La jeune fille tressaillit.
- Ah ! dit-elle répondant à une interrogation par une autre interrogation, avez-vous donc remarqué quelque chose, vous ?
- Mademoiselle Catherine, dit Pitou en branlant la tête, il y aura, bien sûr, un moment – quand cela ? je n'en sais rien – Où celui qui est cause de ce changement passera un mauvais quart d'heure ; c'est moi qui vous dis cela, entendez-vous ?
Catherine pâlit.
Mais, n'en regardant pas moins fixement Pitou :
- Pourquoi dites-vous celui, et non pas celle ? demanda la jeune fille. C'est peut-être une femme, et non un homme, qui aura à souffrir de cette colère cachée...
- Ah ! mademoiselle Catherine, dit Pitou, vous m'effrayez. Avez-vous donc quelque chose à craindre ?

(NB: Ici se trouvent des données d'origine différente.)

(** * dbsample: sampling engine, dependency resolver and staging manager

    A shallow embedding of the parts of [dbsample] that its specification
    makes claims about:

    - [src/dbsample/schema.py]: the [Table] and [ForeignKey] descriptors;
    - [src/dbsample/dependencies.py]: [DependencyResolver];
    - [src/pg_sample/sampling.py]: [SamplingEngine] and [parse_limit_rules];
    - [src/dbsample/staging.py]: [StagingManager.create_schema];
    - [src/dbsample/cli.py]: the staging downgrade in [main].

    Python dictionaries are association lists in insertion order (the
    iteration order of a [dict]); Python sets are duplicate-free lists whose
    iteration order is a parameter of the development (class [PySetOrder]),
    since CPython leaves it unspecified. *)

From Stdlib Require Import ZArith Lia Ascii String.
From Stdlib Require Import PrimFloat FloatOps SpecFloat Uint63.
From stdpp Require Import base option list strings sorting pretty relations.

Set Default Proof Using "Type".
Local Open Scope string_scope.
Local Open Scope list_scope.
Local Open Scope Z_scope.

(** ** Python containers *)

(** A [dict] with string keys: association list, first binding of a key is
    the live one, new keys go to the end. *)
Definition dict (V : Type) : Type := list (string * V).

Fixpoint dict_get {V} (k : string) (d : dict V) : option V :=
  match d with
  | [] => None
  | (k', v) :: d' => if decide (k = k') then Some v else dict_get k d'
  end.

Definition dict_mem {V} (k : string) (d : dict V) : bool :=
  bool_decide (is_Some (dict_get k d)).

(** [d[k] = v] *)
Fixpoint dict_set {V} (k : string) (v : V) (d : dict V) : dict V :=
  match d with
  | [] => [(k, v)]
  | (k', v') :: d' =>
      if decide (k = k') then (k, v) :: d' else (k', v') :: dict_set k v d'
  end.

Definition dict_keys {V} (d : dict V) : list string := d.*1.
Definition dict_values {V} (d : dict V) : list V := d.*2.

(** A Python [set]: the elements, without duplicates.  [set_add] is
    [s.add(x)], [set_diff] is [a - b]. *)
Definition set_add {A} `{EqDecision A} (x : A) (s : list A) : list A :=
  if decide (x ∈ s) then s else s ++ [x].

Definition set_diff {A} `{EqDecision A} (a b : list A) : list A :=
  list_difference a b.

Definition set_of_list {A} `{EqDecision A} (l : list A) : list A :=
  foldl (fun s x => set_add x s) [] l.

(** The order in which a [for] loop, [list(s)] or [extend(s)] walks a set. *)
Class PySetOrder := {
  set_iter : forall {A : Type}, list A -> list A;
  set_iter_perm : forall (A : Type) (l : list A), set_iter l ≡ₚ l
}.

(** Two possible orders: the order of insertion, and its reverse. *)
Definition insertion_order : PySetOrder :=
  {| set_iter := fun _ l => l;
     set_iter_perm := fun _ l => reflexivity l |}.

Definition reverse_order : PySetOrder :=
  {| set_iter := fun _ l => reverse l;
     set_iter_perm := fun _ l => reverse_Permutation l |}.

(** ** schema.py: table metadata *)

Record ForeignKey := {
  fk_name : string;
  fk_columns : list string;
  referenced_schema : string;
  referenced_table : string;
  referenced_columns : list string
}.

(** A column is a dict with the keys ["name"], ["type"] and ["not_null"]. *)
Record Column := {
  col_name : string;
  col_type : string;
  col_not_null : bool
}.

(** An index is a dict with the keys ["name"], ["definition"],
    ["table_schema"] and ["table_name"]. *)
Record Index := {
  idx_name : string;
  idx_definition : string;
  idx_table_schema : string;
  idx_table_name : string
}.

Record Table := {
  schema : string;
  name : string;
  columns : list Column;
  primary_key : option (list string);
  foreign_keys : list ForeignKey;
  indexes : list Index
}.

Definition qualified_name (t : Table) : string :=
  schema t +:+ "." +:+ name t.

Definition has_primary_key (t : Table) : bool :=
  match primary_key t with
  | Some (_ :: _) => true
  | _ => false
  end.

(** [{t.qualified_name: t for t in tables}] *)
Definition tables_dict (tables : list Table) : dict Table :=
  foldl (fun d t => dict_set (qualified_name t) t d) [] tables.

(** [f"{fk.referenced_schema}.{fk.referenced_table}"] *)
Definition fk_ref_table (fk : ForeignKey) : string :=
  referenced_schema fk +:+ "." +:+ referenced_table fk.

(** ** dependencies.py: DependencyResolver *)

Module Dependencies.

(** [defaultdict(set)]: a missing key reads as the empty set. *)
Definition dd_get (k : string) (g : dict (list string)) : list string :=
  default [] (dict_get k g).

Definition dd_add (k x : string) (g : dict (list string)) : dict (list string) :=
  dict_set k (set_add x (dd_get k g)) g.

Record DependencyResolver := {
  tables : dict Table;
  _dependency_graph : dict (list string);
  _reverse_graph : dict (list string)
}.

Definition graphs : Type := dict (list string) * dict (list string).

(** Body of the inner loop of [_build_graph]. *)
Definition build_fk (tbls : dict Table) (table_name : string)
    (g : graphs) (fk : ForeignKey) : graphs :=
  let ref_table := fk_ref_table fk in
  if dict_mem ref_table tbls
  then (dd_add table_name ref_table g.1, dd_add ref_table table_name g.2)
  else g.

Definition build_table (tbls : dict Table) (g : graphs) (t : Table) : graphs :=
  foldl (build_fk tbls (qualified_name t)) g (foreign_keys t).

Definition _build_graph (tbls : dict Table) : graphs :=
  foldl (build_table tbls) ([], []) (dict_values tbls).

(** [DependencyResolver.__init__] *)
Definition new (tbls : list Table) : DependencyResolver :=
  let d := tables_dict tbls in
  let g := _build_graph d in
  {| tables := d; _dependency_graph := g.1; _reverse_graph := g.2 |}.

Section WithOrder.
Context `{PySetOrder}.

(** The [for dependent in self._reverse_graph[table_name]] loop of
    [get_insertion_order].  [None] is the [KeyError] of
    [in_degree[dependent]]. *)
Fixpoint kahn_visit (dependents : list string) (in_degree : dict Z)
    (queue : list string) : option (dict Z * list string) :=
  match dependents with
  | [] => Some (in_degree, queue)
  | dependent :: rest =>
      match dict_get dependent in_degree with
      | None => None
      | Some n =>
          kahn_visit rest (dict_set dependent (n - 1) in_degree)
            (if decide (n - 1 = 0) then queue ++ [dependent] else queue)
      end
  end.

(** The [while queue] loop; [fuel] bounds the number of iterations and
    [None] also stands for running out of it. *)
Fixpoint kahn_loop (fuel : nat) (rev : dict (list string)) (in_degree : dict Z)
    (queue result : list string) : option (list string) :=
  match queue with
  | [] => Some result
  | table_name :: queue' =>
      match fuel with
      | O => None
      | S fuel' =>
          match kahn_visit (set_iter (dd_get table_name rev)) in_degree queue' with
          | None => None
          | Some (in_degree', queue'') =>
              kahn_loop fuel' rev in_degree' queue'' (result ++ [table_name])
          end
      end
  end.

(** [in_degree] as the first lines of [get_insertion_order] build it. *)
Definition initial_in_degree (r : DependencyResolver) : dict Z :=
  let in_degree :=
    (fun '(name, deps) => (name, Z.of_nat (length deps))) <$> _dependency_graph r in
  foldl (fun d table_name =>
           if dict_mem table_name d then d else dict_set table_name 0 d)
        in_degree (dict_keys (tables r)).

Definition initial_queue (in_degree : dict Z) : list string :=
  (filter (fun p => p.2 = 0) in_degree).*1.

(** [result] when the [while] loop is left. *)
Definition kahn_result (r : DependencyResolver) : option (list string) :=
  let in_degree := initial_in_degree r in
  kahn_loop (length (tables r)) (_reverse_graph r) in_degree
            (initial_queue in_degree) [].

(** [remaining = set(self.tables.keys()) - set(result)] *)
Definition remaining (r : DependencyResolver) (result : list string) : list string :=
  set_diff (dict_keys (tables r)) result.

Definition get_insertion_order (r : DependencyResolver) : option (list string) :=
  result ← kahn_result r;
  let remaining := remaining r result in
  Some (if decide (remaining = []) then result else result ++ set_iter remaining).

Definition get_constraint_creation_order (r : DependencyResolver)
    : option (list string) :=
  reverse <$> get_insertion_order r.

(** [len(insertion_order) < len(self.tables)] *)
Definition has_circular_dependencies (r : DependencyResolver) : option bool :=
  insertion_order ← get_insertion_order r;
  Some (bool_decide (length insertion_order < length (tables r))%nat).

(** [path.index(start)] for a [start] that is in [path]. *)
Fixpoint index_of (start : string) (path : list string) : nat :=
  match path with
  | [] => 0
  | x :: path' => if decide (start = x) then 0 else S (index_of start path')
  end.

(** The inner function [find_cycle] of [get_circular_groups]: the cycle it
    returns, and the set [visited] it shares with its caller.  [fuel] bounds
    the depth of the recursion and [None] stands for running out of it. *)
Fixpoint find_cycle (fuel : nat) (graph : dict (list string)) (start : string)
    (path visited : list string) : option (list string * list string) :=
  match fuel with
  | O => None
  | S fuel' =>
      if decide (start ∈ path) then Some (drop (index_of start path) path, visited)
      else if decide (start ∈ visited) then Some ([], visited)
      else
        let path' := path ++ [start] in
        (fix neighbors (ns : list string) (visited : list string)
             : option (list string * list string) :=
           match ns with
           | [] => Some ([], visited)
           | neighbor :: ns' =>
               match find_cycle fuel' graph neighbor path' visited with
               | None => None
               | Some ([], visited') => neighbors ns' visited'
               | Some (cycle, visited') => Some (cycle, visited')
               end
           end) (set_iter (dd_get start graph)) (set_add start visited)
  end.

(** [min(range(len(cycle)), key=lambda i: cycle[i])]: the first index of a
    least element; [best] is the least element so far, found at [best_i]. *)
Fixpoint min_index_from (best_i : nat) (best : string) (i : nat)
    (l : list string) : nat :=
  match l with
  | [] => best_i
  | x :: l' =>
      if String.ltb x best then min_index_from i x (S i) l'
      else min_index_from best_i best (S i) l'
  end.

Definition min_index (cycle : list string) : nat :=
  match cycle with
  | [] => 0
  | x :: l => min_index_from 0 x 1 l
  end.

(** [cycle[start_idx:] + cycle[:start_idx]] *)
Definition normalize (cycle : list string) : list string :=
  let start_idx := min_index cycle in
  drop start_idx cycle ++ take start_idx cycle.

(** The [for table_name in self.tables] loop of [get_circular_groups]. *)
Fixpoint circular_groups_loop (fuel : nat) (graph : dict (list string))
    (names visited : list string) (groups : list (list string))
    : option (list (list string)) :=
  match names with
  | [] => Some groups
  | table_name :: names' =>
      if decide (table_name ∈ visited)
      then circular_groups_loop fuel graph names' visited groups
      else
        match find_cycle fuel graph table_name [] visited with
        | None => None
        | Some ([], visited') =>
            circular_groups_loop fuel graph names' visited' groups
        | Some (cycle, visited') =>
            circular_groups_loop fuel graph names' visited'
                                 (groups ++ [normalize cycle])
        end
  end.

Definition get_circular_groups (r : DependencyResolver)
    : option (list (list string)) :=
  circular_groups_loop (S (length (tables r))) (_dependency_graph r)
                       (dict_keys (tables r)) [] [].

(** The inner [for] loop shared by [get_dependent_tables] and
    [get_dependencies]: the accumulator is the result set and the queue. *)
Definition bfs_visit (visited : list string)
    (acc : list string * list string) (dep : string) : list string * list string :=
  if decide (dep ∈ visited) then acc
  else (set_add dep acc.1, acc.2 ++ [dep]).

Fixpoint bfs_loop (fuel : nat) (graph : dict (list string))
    (visited queue found : list string) : option (list string) :=
  match queue with
  | [] => Some found
  | current :: queue' =>
      match fuel with
      | O => None
      | S fuel' =>
          if decide (current ∈ visited)
          then bfs_loop fuel' graph visited queue' found
          else
            let visited' := set_add current visited in
            let '(found', queue'') :=
              foldl (bfs_visit visited') (found, queue')
                    (set_iter (dd_get current graph)) in
            bfs_loop fuel' graph visited' queue'' found'
      end
  end.

(** Number of edges of a graph, plus one: enough iterations for the walk. *)
Definition bfs_fuel (graph : dict (list string)) : nat :=
  S (sum_list (length <$> dict_values graph)).

Definition get_dependent_tables (r : DependencyResolver) (table_name : string)
    : option (list string) :=
  bfs_loop (bfs_fuel (_reverse_graph r)) (_reverse_graph r) [] [table_name] [].

Definition get_dependencies (r : DependencyResolver) (table_name : string)
    : option (list string) :=
  bfs_loop (bfs_fuel (_dependency_graph r)) (_dependency_graph r) [] [table_name] [].

End WithOrder.

(** *** Sample schemas *)

Definition mk_fk (nm col rs rt rcol : string) : ForeignKey :=
  {| fk_name := nm; fk_columns := [col]; referenced_schema := rs;
     referenced_table := rt; referenced_columns := [rcol] |}.

Definition mk_col (nm : string) : Column :=
  {| col_name := nm; col_type := "integer"; col_not_null := false |}.

(** [a_audit -> b_user], [b_user <-> c_group]. *)
Definition t_audit : Table :=
  {| schema := "public"; name := "a_audit";
     columns := [mk_col "id"; mk_col "user_id"];
     primary_key := Some ["id"];
     foreign_keys := [mk_fk "audit_user_fk" "user_id" "public" "b_user" "id"];
     indexes := [] |}.
Definition t_user : Table :=
  {| schema := "public"; name := "b_user";
     columns := [mk_col "id"; mk_col "group_id"];
     primary_key := Some ["id"];
     foreign_keys := [mk_fk "user_group_fk" "group_id" "public" "c_group" "id"];
     indexes := [] |}.
Definition t_group : Table :=
  {| schema := "public"; name := "c_group";
     columns := [mk_col "id"; mk_col "owner_id"];
     primary_key := Some ["id"];
     foreign_keys := [mk_fk "group_owner_fk" "owner_id" "public" "b_user" "id"];
     indexes := [] |}.

Definition cyclic_schema : list Table := [t_audit; t_user; t_group].

End Dependencies.

(** ** Values, exceptions and the database connection *)

(** A value in a row tuple as psycopg hands it over; [PNone] is SQL NULL. *)
Inductive pyval :=
  | PNone
  | PInt (z : Z)
  | PStr (s : string)
  | PBool (b : bool).

#[global] Instance pyval_eq_dec : EqDecision pyval.
Proof. solve_decision. Defined.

- Mon ami, dit tristement Catherine, j'ai à craindre ce qu'une pauvre fille qui a oublié sa condition, et qui aime au-dessus d'elle, peut craindre d'un père irrité. ;
- Mademoiselle, dit Pitou hasardant un conseil, il me semble qu'à votre place...
Il s'arrêta.
- Il vous semble qu'à ma place ?... répéta Catherine.
- Eh bien, il me semble qu'à votre place... Ah ! mais, non, dit-il, vous avez failli mourir pour une simple absence qu'il a faite. S'il vous fallait renoncer à lui, ce serait pour en mourir tout à fait, et je ne veux pas que vous mouriez ; dussé-je vous voir malade et triste, j'aime encore mieux vous voir ainsi que là-bas, au bout du Pleux... Ah ! mademoiselle Catherine, c'est bien malheureux, tout cela !
- Chut ! dit Catherine, parlons d'autre chose, ou ne parlons pas du tout, voici mon père.
Pitou se retourna dans la direction du regard lancé par Catherine, et vit, en effet, le fermier qui s'avançait au grand trot de son cheval.
En apercevant un homme près de la fenêtre de Catherine, Billot s'arrêta ; puis, sans doute reconnaissant celui à qui il avait affaire, il continua son chemin.
Pitou fit quelques pas au-devant de lui, souriant à sa venue, se tenant son chapeau à la main.
- Ah ! ah ! c'est ici, Pitou, dit Billot ; viens-tu nous demander à dîner, mon garçon ?
- Non, monsieur Billot, dit Pitou, je ne me permettrais pas cela ; mais...
En ce moment, il lui sembla qu'un regard de Catherine l'encourageait.
- Mais quoi ? reprit Billot.
- Mais... si vous m'invitiez, j'accepterais.
- Eh bien, dit le fermier, je t'invite.
- Alors, répondit Pitou, j'accepte.
Le fermier donna un coup d'éperon à son cheval, et rentra sous la voûte de la porte cochère.
Pitou se retourna vers Catherine.
- Etait-ce là ce que vous vouliez me dire ? demanda-t-il.
- Oui... Il est plus sombre encore aujourd'hui que les autres jours...
Puis elle ajouta tout bas :
- Oh ! mon Dieu ! est-ce qu'il saurait... ?
- Quoi, mademoiselle ? demanda Pitou qui, si bas qu'eût parlé Catherine, avait entendu.
- Rien, dit Catherine en se retirant dans sa chambre et en fermant sa fenêtre.